Großbritannien 2013 · 93 min. · FSK: ab 0 Regie: Roger Michell Drehbuch: Hanif Kureishi Kamera: Nathalie Durand Darsteller: Jim Broadbent, Lindsay Duncan, Jeff Goldblum, Olly Alexander, Judith Davis u.a. |
||
Das Ende ist der Anfang |
Ich kippte die leeren Muschelschalen in den Abfall, spülte die Teller ab und stellte sie in die Spülmaschine. Geir reichte mir seinen, trat einen Schritt zurück und lehnte sich gegen den Kühlschrank.

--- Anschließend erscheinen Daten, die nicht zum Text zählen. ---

(* ===== verification/HttpRuntime.v ===== *)
(** * HttpRuntime: requests read and answers written

    src/native/server/src/http_runtime_utils.cpp and
    src/native/server/middleware/src/request_id.cpp.  An answer is what is
    handed to uWebSockets: the status line, the headers in the order they are
    written, and the body. *)

From S2P Require Import Prelude Codec Text Env Headers.
Import Text.Ascii.

(** ** Status lines *)

Definition status_reason (status : Z) : bytes :=
  if status =? 101 then $"Switching Protocols"
  else if status =? 200 then $"OK"
  else if status =? 201 then $"Created"
  else if status =? 202 then $"Accepted"
  else if status =? 204 then $"No Content"
  else if status =? 400 then $"Bad Request"
  else if status =? 401 then $"Unauthorized"
  else if status =? 403 then $"Forbidden"
  else if status =? 404 then $"Not Found"
  else if status =? 409 then $"Conflict"
  else if status =? 422 then $"Unprocessable Entity"
  else if status =? 429 then $"Too Many Requests"
  else if status =? 500 then $"Internal Server Error"
  else if status =? 502 then $"Bad Gateway"
  else if status =? 503 then $"Service Unavailable"
  else $"Unknown".

Definition status_line (status : Z) : bytes := to_string status ++ $" " ++ status_reason status.

(** ** Reading a request *)

Definition maybe_string (value : bytes) : option bytes := if bool_decide (value = []) then None else Some value.

(** [static_cast<char>((upper << 4U) | lower)] *)
Definition byte_of_nibbles (upper lower : Z) : Byte.byte := byte_of (Z.lor (Z.shiftl upper 4) lower).

Definition percent : Byte.byte := Byte.x25.

Fixpoint decode_percent_escapes (raw : bytes) : bytes :=
  match raw with
  | [] => []
  | ch :: rest =>
      if bool_decide (ch = percent)
      then match rest with
           | h :: l :: rest' =>
               match Text.Hex.hex_nibble h, Text.Hex.hex_nibble l with
               | Some upper, Some lower => byte_of_nibbles upper lower :: decode_percent_escapes rest'
               | _, _ => ch :: decode_percent_escapes rest
               end
           | _ => ch :: decode_percent_escapes rest
           end
      else ch :: decode_percent_escapes rest
  end.

(** The map keeps the first of two headers with the same name. *)
Definition request_headers (fields : list (bytes * bytes)) : HeaderMap :=
  foldl (fun headers kv => hm_emplace kv.1 kv.2 headers) [] fields.

Definition header_contains (headers : HeaderMap) (key needle : bytes) : bool :=
  match List.find (fun kv => bool_decide (to_lower_ascii kv.1 = to_lower_ascii key)) headers with
  | Some kv => Text.Find.contains (to_lower_ascii kv.2) (to_lower_ascii needle)
  | None => false
  end.

(** ** Writing an answer *)

Record Answer := mkAnswer { answer_status : bytes; answer_headers : list (bytes * bytes); answer_body : bytes }.

Definition write_extra_headers (extra_headers : HeaderMap) : list (bytes * bytes) :=
  filter (fun kv => kv.1 <> []) extra_headers.

Definition write_http (status : Z) (content_type body request_id : bytes) (extra_headers : HeaderMap) : Answer :=
  mkAnswer (status_line status)
    ((if bool_decide (content_type = []) then [] else [($"Content-Type", content_type)]) ++
     (if bool_decide (request_id = []) then [] else [($"x-request-id", request_id)]) ++
     write_extra_headers extra_headers) body.

Definition write_json (status : Z) (body request_id : bytes) (extra_headers : HeaderMap) : Answer :=
  write_http status $"application/json" body request_id extra_headers.

Definition write_event (event : bytes) : bytes := $"data: " ++ event ++ [Byte.x0a; Byte.x0a].

Definition write_sse (status : Z) (events : list bytes) (request_id : bytes) (extra_headers : HeaderMap) : Answer :=
  mkAnswer (status_line status)
    ([($"Content-Type", $"text/event-stream"); ($"Cache-Control", $"no-cache")] ++
     (if bool_decide (request_id = []) then [] else [($"x-request-id", request_id)]) ++
     write_extra_headers extra_headers) (concat (write_event <$> events)).

(** ** request_id.cpp *)

Definition trimmed_header (headers : HeaderMap) (header_name : bytes) : bytes :=
  match List.find (fun kv => equals_case_insensitive kv.1 header_name) headers with
  | Some kv => trim_ascii kv.2
  | None => []
  end.

Definition request_id_from_headers (headers : HeaderMap) : bytes :=
  let request_id := trimmed_header headers $"x-request-id" in
  if negb (bool_decide (request_id = [])) then request_id else trimmed_header headers $"request-id".

(** [generated]: a random UUID. *)
Definition ensure_request_id (generated : bytes) (headers : HeaderMap) : bytes * HeaderMap :=
  let request_id := request_id_from_headers headers in
  let request_id := if bool_decide (request_id = []) then generated else request_id in
  (request_id, hm_assign $"x-request-id" request_id headers).

(** ** Percent escapes *)

(** How a client escapes a text: the bytes it chooses, in hexadecimal. *)
Definition percent_encode (escape : Byte.byte -> bool) (text : bytes) : bytes :=
  concat ((fun ch => if escape ch then percent :: Text.Hex.hex_pair ch else [ch]) <$> text).

(** Whatever a client escapes, as long as it escapes the percent sign, is
    decoded to the text it meant; texts without a percent sign stand for
    themselves. *)
Theorem percent_roundtrip escape text :
  escape percent = true -> decode_percent_escapes (percent_encode escape text) = text.
Proof.
  intros Hp. unfold percent_encode. induction text as [|ch text IH]; [done|]. cbn [fmap list_fmap concat].
  destruct (escape ch) eqn:E.
  - destruct (Text.Hex.hex_pair_nibbles ch) as (h & l & -> & Eh & El). cbn [app decode_percent_escapes].
    rewrite bool_decide_true, Eh, El by done. unfold byte_of_nibbles. by rewrite Text.Hex.nibbles_byte, IH.
  - cbn [app decode_percent_escapes]. rewrite bool_decide_false by congruence. by rewrite IH.
Qed.

Lemma percent_roundtrip_witness :
  decode_percent_escapes (percent_encode (fun ch => bool_decide (ch = percent)) $"50%") = $"50%".
Proof. apply (percent_roundtrip (fun ch => bool_decide (ch = percent)) $"50%"). reflexivity. Defined.

(** A request has its identifier afterwards, the client's when it sent one. *)
Lemma ensure_request_id_keeps generated headers :
  request_id_from_headers headers <> [] -> (ensure_request_id generated headers).1 = request_id_from_headers headers.
Proof. intros H. unfold ensure_request_id. by rewrite bool_decide_false. Qed.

„Faszinierend“, meinte er.
„Was?“, sagte ich.
»Worüber wir gesprochen haben. Oder besser gesagt, dass wir gesprochen haben. Peter Handke hat ein Wort dafür. Erzählnächte nennt er es, glaube ich. Wenn sich eine
solche Offenheit einstellt und alle ihre Geschichten erzählen.«
Karl Ove Knausgard, Lieben (Min Kamp, 2. Teil)
Nick (Jim Boradbent) und Meg (Lindsay Duncan) sind ein Ehepaar Ende fünzig. Die Kinder sind aus dem Haus, die Liebe irgendwie auch. Grund genug also, sich dorthin zu begeben, wo dreißig Jahre zuvor alles angefangen hat, den Ort ihrer Hochzeitreise, nach Paris. Wie tief der Riss der Beziehung ist, wird schon nach wenigen Stunden klar. Das exklusive Hotelzimmer inspiriert zumindest Nick, doch kaum berührt er Meg, schlägt sie zurück: »Das ist keine Liebe, das ist, wie verhaftet werden.« Da auf die inneren Räume kein Verlass ist, versuchen es Nick und Meg mit Hilfe kleiner komödiantischer Holpersteine draußen, vor der Tür. Doch auch das will zu Anfang nicht recht klappen, vor allem Nick vermag seine Blockaden kaum zu überwinden: »Ich fühl mich immer fehl am Platz, sogar wenn ich allein bin.« Doch je mehr sich Nick und Meg auf die irrationalen Strukturen von Paris einlassen, desto mehr entgleiten sie auch ihrer eigenen verkrusteten, irrationalen persönlichen Gegenwart und gewinnen zunehmend neutrales Beziehungsland.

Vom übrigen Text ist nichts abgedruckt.